▶ Prompt: I need the lines below from the one with "Lemma wpx_head_tbl h" down to the one with "Lemma wpx_the_bucket id" reproduced exactly, both ends included, and nothing else.

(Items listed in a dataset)
Lemma order_set_prev v p H : order_links (alter (set_prev v) p H) = link_prev p v (order_links H).
Proof. by apply fmap_alter. Qed.
Lemma order_set_next v p H : order_links (alter (set_next v) p H) = link_next p v (order_links H).
Proof. by apply fmap_alter. Qed.
Lemma bucket_set_prev v p H : bucket_links (alter (set_hh_prev v) p H) = link_prev p v (bucket_links H).
Proof. by apply fmap_alter. Qed.
Lemma bucket_set_next v p H : bucket_links (alter (set_hh_next v) p H) = link_next p v (bucket_links H).
Proof. by apply fmap_alter. Qed.

Lemma view_same {B} (g : UT_hash_handle -> B) f p H : (forall x, g (f x) = g x) -> g <$> alter f p H = g <$> H.
Proof.
  intros Hg. rewrite (fmap_alter g f id) by (intros x _; apply Hg). apply map_eq. intros i. destruct (decide (p = i)) as [->|Hne].
  - rewrite lookup_alter_eq. by destruct (_ !! i).
  - by rewrite lookup_alter_ne.
Qed.
End views.

(** Simplify the views of updated handles. *)
Ltac views :=
  repeat match goal with
  | |- _ => rewrite order_set_prev || rewrite order_set_next || rewrite bucket_set_prev || rewrite bucket_set_next
  | |- context [order_links (alter ?f ?p ?H)] => change (order_links (alter f p H)) with ((fun x => (prev x, next x)) <$> alter f p H); rewrite view_same by done; fold (order_links H)
  | |- context [bucket_links (alter ?f ?p ?H)] => change (bucket_links (alter f p H)) with ((fun x => (hh_prev x, hh_next x)) <$> alter f p H); rewrite view_same by done; fold (bucket_links H)
  | |- context [data (alter ?f ?p ?H)] => change (data (alter f p H)) with ((fun x => (tbl x, key x, keylen x, hashv x)) <$> alter f p H); rewrite view_same by done; fold (data H)
  end.

Lemma is_Some_alter {A} (f : A -> A) p q (H : gmap ptr A) : is_Some (H !! q) -> is_Some (alter f p H !! q).
Proof.
  intros [x Hx]. destruct (decide (p = q)) as [->|Hne]; [rewrite lookup_alter_eq, Hx; by eexists|by rewrite lookup_alter_ne, Hx].
Qed.

(** ** Rules of the accesses *)

Section access.
Implicit Types s : hash_state.

Lemma wpx_the_hh p x (Q : UT_hash_handle -> hash_state -> Prop) s : handles s !! p = Some x -> Q x s -> wpx (the_hh p) Q s.
Proof. intros Hp HQ. unfold the_hh. wpx_norm. by apply wpx_deref with x. Qed.

Lemma wpx_upd_hh p f (Q : unit -> hash_state -> Prop) s :
  is_Some (handles s !! p) -> Q tt (set_handles (alter f p (handles s)) s) -> wpx (upd_hh p f) Q s.
Proof.
  intros [x Hx] HQ. unfold upd_hh. wpx_norm. apply (wpx_the_hh p x); [done|]. wpx_norm. by rewrite <- (alter_alt_Some f _ _ x).
Qed.

Lemma wpx_the_tbl id t (Q : UT_hash_table -> hash_state -> Prop) s : tables s = {[id := t]} -> Q t s -> wpx (the_tbl id) Q s.
Proof. intros Ht HQ. unfold the_tbl. wpx_norm. apply wpx_deref with t; [|done]. by rewrite Ht, lookup_singleton_eq. Qed.

Lemma wpx_upd_tbl id t f (Q : unit -> hash_state -> Prop) s :
  tables s = {[id := t]} -> Q tt (set_tables {[id := f t]} s) -> wpx (upd_tbl id f) Q s.
Proof.
  intros Ht HQ. unfold upd_tbl. wpx_norm. apply (wpx_the_tbl id t); [done|]. wpx_norm. by rewrite Ht, insert_singleton_eq.
Qed.

Lemma wpx_head_tbl h x (Q : Z -> hash_state -> Prop) s :
  pages s = Some h -> handles s !! h = Some x -> Q (tbl x) s -> wpx head_tbl Q s.
Proof.
  intros Hh Hx HQ. unfold head_tbl. wpx_norm. apply wpx_deref with h; [done|]. wpx_norm. apply (wpx_the_hh h x); [done|]. by wpx_norm.
Qed.

Lemma wpx_the_bucket id t i (Q : UT_hash_bucket -> hash_state -> Prop) s :
  tables s = {[id := t]} -> 0 <= i < num_buckets t -> Q (bucket_at (buckets t) i) s -> wpx (the_bucket id i) Q s.
Proof.
  intros Ht Hi HQ. unfold the_bucket. wpx_norm. apply (wpx_the_tbl id t); [done|].
  replace ((0 <=? i) && (i <? num_buckets t)) with true by lia. by wpx_norm.
Qed.

Lemma wpx_upd_bucket id t i f (Q : unit -> hash_state -> Prop) s :
  tables s = {[id := t]} -> 0 <= i < num_buckets t ->
  Q tt (set_tables {[id := set_buckets (<[i := f (bucket_at (buckets t) i)]> (buckets t)) t]} s) -> wpx (upd_bucket id i f) Q s.
Proof. intros Ht Hi HQ. unfold upd_bucket. wpx_norm. apply (wpx_the_bucket id t); [done..|]. by apply (wpx_upd_tbl id t). Qed.

Lemma wpx_malloc mb sz (Q : Z -> hash_state -> Prop) s :
  (forall x ms, x <> 0 -> sz < mb -> Q x (set_mallocs ms s)) -> (forall ms, Q 0 (set_mallocs ms s)) -> wpx (uthash_malloc mb sz) Q s.
Proof.
  intros H1 H0. unfold uthash_malloc. wpx_norm. destruct (mallocs s) as [|x ms] eqn:E; wpx_norm.
  - specialize (H0 []). destruct s. simpl in *. by subst.
  - destruct (Z.leb_spec mb sz); [apply H0|]. destruct (decide (x = 0)) as [->|Hx]; [apply H0|by apply H1].
Qed.
End access.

▶ Exercise answer:
Lemma wpx_head_tbl h x (Q : Z -> hash_state -> Prop) s :
  pages s = Some h -> handles s !! h = Some x -> Q (tbl x) s -> wpx head_tbl Q s.
Proof.
  intros Hh Hx HQ. unfold head_tbl. wpx_norm. apply wpx_deref with h; [done|]. wpx_norm. apply (wpx_the_hh h x); [done|]. by wpx_norm.
Qed.

Lemma wpx_the_bucket id t i (Q : UT_hash_bucket -> hash_state -> Prop) s :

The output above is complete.